What best describes the interplay of memory and confession in the novel?

Explanation:
Memory and confession in the novel work together to complicate what counts as the truth. The narrator’s recollection is tinted by guilt, nostalgia, and a desire to make sense of a painful friendship, so memory alone doesn’t establish what actually happened. When Gene finally confesses that he caused Finny’s fall, the admission exposes Gene’s guilt in a way that memory alone could not; it shifts the reader from a remembered version of events to a disclosed one. Finny’s response—refusing to accept that Gene harmed him—shows how memory can be selective and protective. Finny’s memory of their bond and of the accident is filtered through pride and denial, so he rejects the idea that his fall was a deliberate act by Gene. This contrast demonstrates that memory is not an objective record but a subjective reconstruction shaped by emotion and allegiance. So, the best description is that Gene’s confession reveals guilt, while Finny denies, highlighting memory as unreliable and subject to interpretation rather than as a straightforward, unquestioned truth.

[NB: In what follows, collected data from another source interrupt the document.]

(* ===== verification/Slots.v ===== *)
(** * Tables of slots

    An array whose free entries are [None], searched from the front; as a
    bag of its used entries. *)

From stdpp Require Import base list numbers.
From S2P Require Import Prelude.

Definition is_some {A} (o : option A) : bool := match o with Some _ => true | None => false end.

(** The first entry that satisfies [f]. *)
Fixpoint index_of {B} (f : B -> bool) (l : list B) : option (nat * B) :=
  match l with
  | [] => None
  | x :: r => if f x then Some (0%nat, x) else prod_map S id <$> index_of f r
  end.
Lemma index_of_spec {B} (f : B -> bool) l :
  match index_of f l with
  | Some (i, x) => l !! i = Some x /\ f x = true
  | None => Forall (fun x => f x = false) l
  end.
Proof.
  induction l as [|x l IH]; cbn; [done|]. destruct (f x) eqn:Ef; [done|].
  destruct (index_of f l) as [[i y]|]; cbn; [done|]. by constructor.
Qed.

Lemma bag_put {A} (l : list (option A)) i e : l !! i = Some None -> omap id (<[i := Some e]> l) ≡ₚ e :: omap id l.
Proof.
  intros Hi. rewrite <-(take_drop_middle l i None Hi) at 2. rewrite insert_take_drop by (eapply lookup_lt_Some; eauto).
  rewrite !omap_app. cbn. by rewrite Permutation_middle.
Qed.
Lemma bag_take {A} (l : list (option A)) i e : l !! i = Some (Some e) -> omap id l ≡ₚ e :: omap id (<[i := None]> l).
Proof.
  intros Hi. rewrite <-(take_drop_middle l i (Some e) Hi) at 1. rewrite insert_take_drop by (eapply lookup_lt_Some; eauto).
  rewrite !omap_app. cbn. by rewrite Permutation_middle.
Qed.
Lemma bag_replace {A} (l : list (option A)) i e e' : l !! i = Some (Some e) ->
  exists rest, omap id l ≡ₚ e :: rest /\ omap id (<[i := Some e']> l) ≡ₚ e' :: rest /\ omap id (<[i := None]> l) ≡ₚ rest.
Proof.
  intros Hi. exists (omap id (<[i := None]> l)). split; [by apply bag_take|]. split; [|done].
  rewrite <-(bag_put _ i e') by (apply list_lookup_insert_eq; by eapply lookup_lt_Some). by rewrite list_insert_insert_eq.
Qed.
(** A table without a free slot is full of entries. *)
Lemma bag_full {A} (l : list (option A)) : Forall (fun o => negb (is_some o) = false) l -> length (omap id l) = length l.
Proof. induction 1 as [|[x|] l Hx Hl IH]; cbn; [done|by rewrite IH|done]. Qed.
Lemma bag_le {A} (l : list (option A)) : (length (omap id l) <= length l)%nat.
Proof. induction l as [|[x|] l IH]; cbn; lia. Qed.
Lemma bag_free {A} (l : list (option A)) i : l !! i = Some None -> (length (omap id l) < length l)%nat.
Proof.
  intros Hi. rewrite <-(take_drop_middle l i None Hi), !omap_app, !length_app. cbn.
  pose proof (bag_le (take i l)). pose proof (bag_le (drop (S i) l)). lia.
Qed.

Memory and confession in the novel work together to complicate what counts as the truth. The narrator’s recollection is tinted by guilt, nostalgia, and a desire to make sense of a painful friendship, so memory alone doesn’t establish what actually happened. When Gene finally confesses that he caused Finny’s fall, the admission exposes Gene’s guilt in a way that memory alone could not; it shifts the reader from a remembered version of events to a disclosed one.

Finny’s response—refusing to accept that Gene harmed him—shows how memory can be selective and protective. Finny’s memory of their bond and of the accident is filtered through pride and denial, so he rejects the idea that his fall was a deliberate act by Gene. This contrast demonstrates that memory is not an objective record but a subjective reconstruction shaped by emotion and allegiance.

So, the best description is that Gene’s confession reveals guilt, while Finny denies, highlighting memory as unreliable and subject to interpretation rather than as a straightforward, unquestioned truth.